In the movie, Logan's character -- an inexperienced U.S. Army tanker stationed in Europe in 1945 -- had to face the horrors of war and, in hardening himself to those gruesome realities, learn to become a different person.
I won't spoil the film and reveal whether Logan's character survived the war, but would anyone who survived the war under similar circumstances be able to face their old lives afterwards? As firsthand witnesses to the horror of battle, how would they be able to readjust to life back home?
This same situation is faced by real life military members, even today.
Many members of the cast of Fury were all too aware of this fact. "We do an incredible job preparing our soldiers to perform in combat," Brad Pitt commented at the premiere, "but statistics are showing us we need to do better preparing them for returning home."
Pitt's observation is right on point: According to the most recent data, our troops stationed in oversees war zones aren't properly prepared to return home after risking their lives in battle. They also aren't ready to transition out of the military.
According to a survey released last month by Blue Star Families -- a foundation serving military families that my mother is a member of -- 55 percent of all military members described their transition out of active duty as "difficult."

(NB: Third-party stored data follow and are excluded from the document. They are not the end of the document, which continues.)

(** X5.  When [run_claude_code], called with a string, tools and a think
    level, returns an output, the entry it has appended records the prompt
    as it was sent, think level in front, the values of the tools and the
    value of the think level, with [success] true. *)
Theorem run_claude_code_entry prompt tools level timeout st out :
  (run_claude_code P (VStr prompt) (VList (VTool <$> tools)) (VThink level)
     timeout st).1 = Ok (Some out) ->
  exists now,
    workflow_history
      (run_claude_code P (VStr prompt) (VList (VTool <$> tools)) (VThink level)
         timeout st).2
    = workflow_history st
      ++ [{| h_timestamp := now; h_type := "claude_code";
             h_prompt := sent_prompt level prompt;
             h_tools := ClaudeToolM.value <$> tools;
             h_think_level := ThinkLevelM.value level;
             h_success := true |}].
Proof.
  rewrite run_claude_code_typed.
  destruct (launch_effects (command_for prompt tools level) timeout
              (sent_prompt level prompt) (ClaudeToolM.value <$> tools)
              (ThinkLevelM.value level) st)
    as (r & st' & -> & _ & _ & _ & Hh).
  cbn [fst snd]. intros [= ->]. exact Hh.
Qed.

End Command.

Lemma run_claude_code_raises_early_witness :
  (run_claude_code demo (VStr "a") (VList [VStr "Read"]) (VThink NORMAL) VNone
     fresh).2 = fresh
  /\ (AttributeError = AttributeError \/ AttributeError = TypeError).
Proof.
  apply (run_claude_code_raises_early demo (VStr "a") (VList [VStr "Read"])
           (VThink NORMAL) VNone fresh AttributeError).
  reflexivity.
Defined.

Lemma run_claude_code_entry_witness :
  exists now,
    workflow_history
      (run_claude_code demo (VStr "a") (VList (VTool <$> [LS; READ]))
         (VThink THINK_HARD) VNone fresh).2
    = workflow_history fresh
      ++ [{| h_timestamp := now; h_type := "claude_code";
             h_prompt := sent_prompt THINK_HARD "a";
             h_tools := ClaudeToolM.value <$> [LS; READ];
             h_think_level := ThinkLevelM.value THINK_HARD;
             h_success := true |}].
Proof.
  apply (run_claude_code_entry demo "a" [LS; READ] THINK_HARD VNone fresh "ok").
  reflexivity.
Defined.

(** ** More about the steps of a workflow *)

Section Steps.
Context {World : Type} (P : Platform World).

Lemma execute_workflow_split workflow pre step post st st1 :
  wf_steps workflow = pre ++ step :: post ->
  for_steps (execute_step P workflow) 0 pre
    (logged P ("Executing workflow: " +:+ wf_name workflow) "INFO" st)
  = (Ok None, st1) ->
  execute_workflow P workflow st =
  match step_body P (execute_workflow P) workflow (length pre) step st1 with
  | (Ok (Some b), st') => (Ok b, st')
  | (Ok None, st') => finish P workflow (S (length pre)) post st'
  | (Raise e, st') => (Raise e, st')
  end.
Proof.
  intros Hsteps Hpre.
  rewrite execute_workflow_eq, Hsteps, for_steps_app, Hpre.
  rewrite for_steps_cons, execute_step_eq, Nat.add_0_l. unfold finish.
  by destruct (step_body _ _ _ _ _ _) as [[[b|]|e] st'].
Qed.

Lemma step_body_claude_code recur workflow i step st r st' :
  dict_get (step_fields step) "type" (VStr "claude_code") = VStr "claude_code" ->
  claude_code_call P (step_fields step)
    (logged P (step_line P workflow i step) "INFO" st) = (Ok r, st') ->
  step_body P recur workflow i step st =
  if not_result r && truthy (dict_get (step_fields step) "required" (VBool true))
  then (Ok (Some false), logged P (failure_line P step) "ERROR" st')
  else (Ok None, st').
Proof.
  intros Hty Hcall. unfold step_body.
  rewrite bind_log. fold (step_line P workflow i step).
  rewrite Hty. cbn [eq_str].
  change (String.eqb "claude_code" "claude_code") with true. cbv iota.
  rewrite (bind_ok _ _ _ _ _ Hcall).
  destruct (not_result r && truthy _); [|done].
  by rewrite bind_log.
Qed.
Definition verifyStandalone (v : verifier) (token : string) : M value :=
  match v with
  | Plain process_env => verifyIdentityToken process_env (str token)
  | Typed config =>
      MoltbookAuthMiddleware.verifyToken (MoltbookAuthMiddleware.constructor config) token
  end.

(** The configuration as given, before any default is applied. *)
Definition configured_credential (v : verifier) : option string :=
  match v with
  | Plain process_env => process_env !! "MOLTBOOK_APP_KEY"
  | Typed config => MoltbookAuthMiddleware.config_apiKey config
  end.

Definition configured_audience (v : verifier) : option string :=
  match v with
  | Plain process_env => process_env !! "MOLTBOOK_AUDIENCE"
  | Typed config => MoltbookAuthMiddleware.config_audience config
  end.

(** The header name under which the verifier reads the token. *)
Definition header_name (v : verifier) : string :=
  match v with
  | Plain _ => "x-moltbook-identity"
  | Typed config =>
      MoltbookAuthMiddleware.headerName (MoltbookAuthMiddleware.constructor config)
  end.

(** A string setting that is unset or empty. *)
Definition unset (o : option string) : Prop := o = None ∨ o = Some "".

(** A header that is absent or empty. *)
Definition header_missing (hs : gmap string header_value) (name : string) : Prop :=
  hs !! name = None ∨ hs !! name = Some (HString "").

(** Remote behaviours: a remote that answers every request with the JSON
    body [data]. *)
Definition replies (data : json) : fetch_request → exn + response :=
  λ _, inr {| json_result := inr data |}.

(** A transport failure: [fetch] rejects, or the body does not parse. *)
Inductive transport_failure : exn + response → Prop :=
| fetch_rejects (e : exn) : transport_failure (inl e)
| body_rejects (e : exn) : transport_failure (inr {| json_result := inl e |}).

(** An own property of a JSON object. *)
Definition json_prop (j : json) (k : string) : option json :=
  match j with
  | JObj props => (list_to_map props : gmap string json) !! k
  | _ => None
  end.

(** The responses of the specification's failure classes. *)
Definition missing_token_body (hint : string) : list (string * value) :=
  [ ("error", str "Missing identity token"); ("hint", str hint) ].


Definition verification_failure_body : list (string * value) :=
  [ ("error", str "Failed to verify identity");
    ("hint", str "An error occurred while verifying your identity. Please try again.") ].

I'm worried about these statistics. As a 16-year-old daughter of an American military member, I have spent my entire life saying goodbye to my father, as he has packed up and shipped off to perilous warfronts around the globe. He is retiring from the military this March after 30 years of service.
Ever since college he's only known military life. He's been surrounded by people who have gone through the same things as he has. Suddenly he will be surrounded by people who have never experienced anything more terrifying than an angry boss. I know that my dad is strong, but will he be able to forget what he's gone through with out any help?
I don't know what he's faced in war. I don't know what kind of person he's had to become. And I certainly don't know what to expect as he readjusts to civilian life. I can't be sure he knows what to expect either.
Retired Army Lieutenant General Dale Vesser helped to answer my question at the Fury premier. A former tanker in the Vietnam War, Vesser confirmed that the film "managed to perfectly capture the feeling that you have when you're in a tank in the middle of a battle." I asked him what he experienced when he returned home, and if I should expect the same for my father. He told me, "I found that the person I had to be in the military -- the work etiquette and attitude expected -- did not translate well into the civilian world. It took time for me to adapt to a new set of circumstances. Your dad will probably go through pretty much the same thing."
I want my dad -- and all members of the military who are returning from war, or are leaving the military -- to be prepared for their lives back home. They have risked so much for us; it's the least we can give them in return.